Por: Luciano Revoredo
La condena a 14 años de prisión efectiva contra Martín Vizcarra no es un acto de revanchismo político, como ya gritan sus defensores y afirma él cínicamente. Es la confirmación judicial de lo que millones de peruanos pensábamos desde hace años: que el “héroe anticorrupción” era, en realidad, uno de los corruptos más ladinos y peligrosos que ha tenido el Perú.Porque Vizcarra no es un corrupto cualquiera.
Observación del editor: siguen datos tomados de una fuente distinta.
(** The publication of a revision that is new. *)
Definition publish_revision (a : attempt_row) (x : task_row) (project : option string) (body spec : json)
    (prior : list json) (key hash : string) : M json :=
  let item := jget body "output" in
  let revision := match jget body "revision" with JInt z => z | _ => 0 end in
  current ← gets current_runtime_epoch;
  validate_attempt_lease (Some a) body current true false;;
  guard_raise (negb (produces a x body)) LeaseError "snapshot producing child is no longer live";;
  epoch ← match t_runtime_epoch x with Some e => mret e | None => raiseM TypeError "int() argument must not be None" end;
  guard_raise (negb (py_eq (JInt epoch) (jget body "runtime_epoch"))) LeaseError "snapshot producing child is no longer live";;
  let lineage := jget spec "delegated_parent" in
  let frozen := jget spec "delegated_recoverable_outputs" in
  guard_raise (negb (is_dict lineage) || negb (is_dict frozen) || match project with None => true | Some _ => false end)
    AuthorizationError "child has no admitted recoverable output grant";;
  parent_id ← bind_text (jget lineage "parent_attempt_id");
  '(parent_attempt, parent, parent_project, policy) ← live_delegating_parent svc fromisoformat parent_id
    (JObj [("lease_id", jget lineage "parent_lease_id"); ("fence", jget lineage "parent_fence");
           ("runtime_epoch", jget lineage "runtime_epoch")]) JNull;
  target ← effective_execution_target (t_id parent);
  version ← placement_version_of (t_id parent);
  guard_raise (grant_outdated frozen lineage item project parent_attempt parent parent_project policy target version
                 (JObj [("capability_id", JStr (t_capability x)); ("capability_digest", jget spec "capability_digest")]))
    AuthorizationError "snapshot grant or parent lineage does not match";;
  guard_raise (existsb (fun r => revision <=? revision_of r) prior) ConflictError "snapshot revision is stale";;
  committed ← recoverable_snapshots (Some parent_id) None JNull;
  guard_raise (over_quota (jget frozen "limits") item committed) ValidationError
    "recoverable snapshot count or byte limit exceeded";;
  let digest := drop_chars 7 (text_at item "object_id") in
  authorized ← is_authorized_generic_output
    (Settling a x project (jget body "lease_id") (jget body "fence") (jget body "runtime_epoch"))
    digest (size_at item) (text_at item "media_type") (text_at item "name") (text_at item "output_port")
    (text_at item "filename") (jget item "filename");
  guard_raise (negb authorized) AuthorizationError
    "snapshot requires the producing child's authenticated upload receipt";;
  differs ← gets (object_differs digest item);
  guard_raise differs ConflictError "snapshot object metadata does not match upload";;
  verify_child_object_bytes digest (size_at item) "snapshot CAS object";;
  relate_object project digest;;
  association ← associate_one (snapshot_output item (at_id a) key lineage revision) x (at_id a) project;
  id ← jitem association "association_id";
  event ← append_event (t_run_id x) (Some (t_id x)) "attempt.recoverable_snapshot_published"
    (JObj [("association_id", id); ("revision", JInt revision)]) None;
  command_record svc "attempt.recoverable_snapshot.publish" (at_id a) (JStr key) hash association project [event]
    None None true None.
Es el corrupto que se disfrazó de salvador y luchador anticorrupción mientras llenaba sus bolsillos.
Recibió, según sentencia, sobornos de empresas constructoras cuando era presidentge regional de Moquegua (caso Hospital Regional y Lomas de Ilo). Pero eso es lo de menos. Lo verdaderamente grave es que, una vez en Palacio como presidente, usó exactamente el mismo modus operandi a escala nacional: adjudicaciones directas, contratos millonarios bajo emergencia, favores a empresarios amigos y una red de protección que incluía fiscales comprados, periodistas a sueldo y un Congreso que disolvió ilegalmente cuando empezó a investigarlo y desmarcarse de su control.
Durante la pandemia –la mayor tragedia sanitaria del siglo en el Perú– Vizcarra convirtió la emergencia en negocio. Mientras los peruanos morían asfixiados en las puertas de los hospitales, su gobierno pagaba sobreprecios escandalosos por oxígeno medicinal que nunca llegó, compraba pruebas rápidas inútiles, adjudicaba hospitales modulares que se inundaban con la primera lluvia y permitía que sus amigos y allegados saltaran la fila en el Vacunagate, esto último le costó la vacancia.
El Perú terminó con la tasa de mortalidad más alta del mundo. Más de 100 mil muertos oficiales (y probablemente muchos más). Ese récord macabro lleva su firma.Y mientras el país se desangraba, él se dedicaba a lo que mejor sabe hacer: demoler todo lo que pudiera fiscalizarlo. Cerró el Congreso en un golpe de Estado disfrazado de “cuestión de confianza”. Amenazó al Tribunal Constitucional. Persiguió jueces y fiscales que investigaban sus casos. Montó una narrativa de “lucha contra la corrupción” que solo se aplicaba a sus enemigos políticos mientras protegía a los suyos.
Pero Vizcarra no fue un presidente torpe. Fue un presidente tóxico, perverso y calculador, un sociópata impenitente que debilitó deliberadamente al Estado para que nadie pudiera tocarlo. Logró : convertir la anticorrupción en un negocio personal y la popularidad en escudo de impunidad.
Por eso esta condena, solo por una fracción de sus delitos es un alivio y una advertencia. Alivio porque demuestra que la justicia peruana aún mantiene un nivel de credibilidad. Advertencia porque Vizcarra no actuó solo: tuvo cómplices en el Ministerio Público, en el Poder Judicial, en los medios y en el propio Congreso que hoy se rasga las vestiduras.Que nadie se llame a engaño: Vizcarra no es la víctima de un sistema politizado. Es el arquitecto de ese sistema podrido que hoy lo juzga. Y si alguien cree que con su encarcelamiento termina la pesadilla, se equivoca. Sus métodos, sus operadores y su cinismo siguen vivos en decenas de funcionarios, congresistas y “líderes de opinión” que aprendieron la lección: en el Perú, robar está permitido siempre y cuando te presentes como el gran moralizador.
Se hizo justicia con Vizcarra. Ahora falta hacerla con todos los que lo aplaudieron, lo protegieron y lo imitaron.Y falta, sobre todo, que el Perú deje de enamorarse de falsos mesías. Para que la próxima vez que un político infame que cierre el Congreso, mienta compulsivamente o hable de “moral” mientras cobra coimas, recordemos el nombre del que lo hizo primero y salió aplaudido por una masa ignorante y adormeciada por el populismo: Martín Vizcarra Cornejo alias el Lagarto.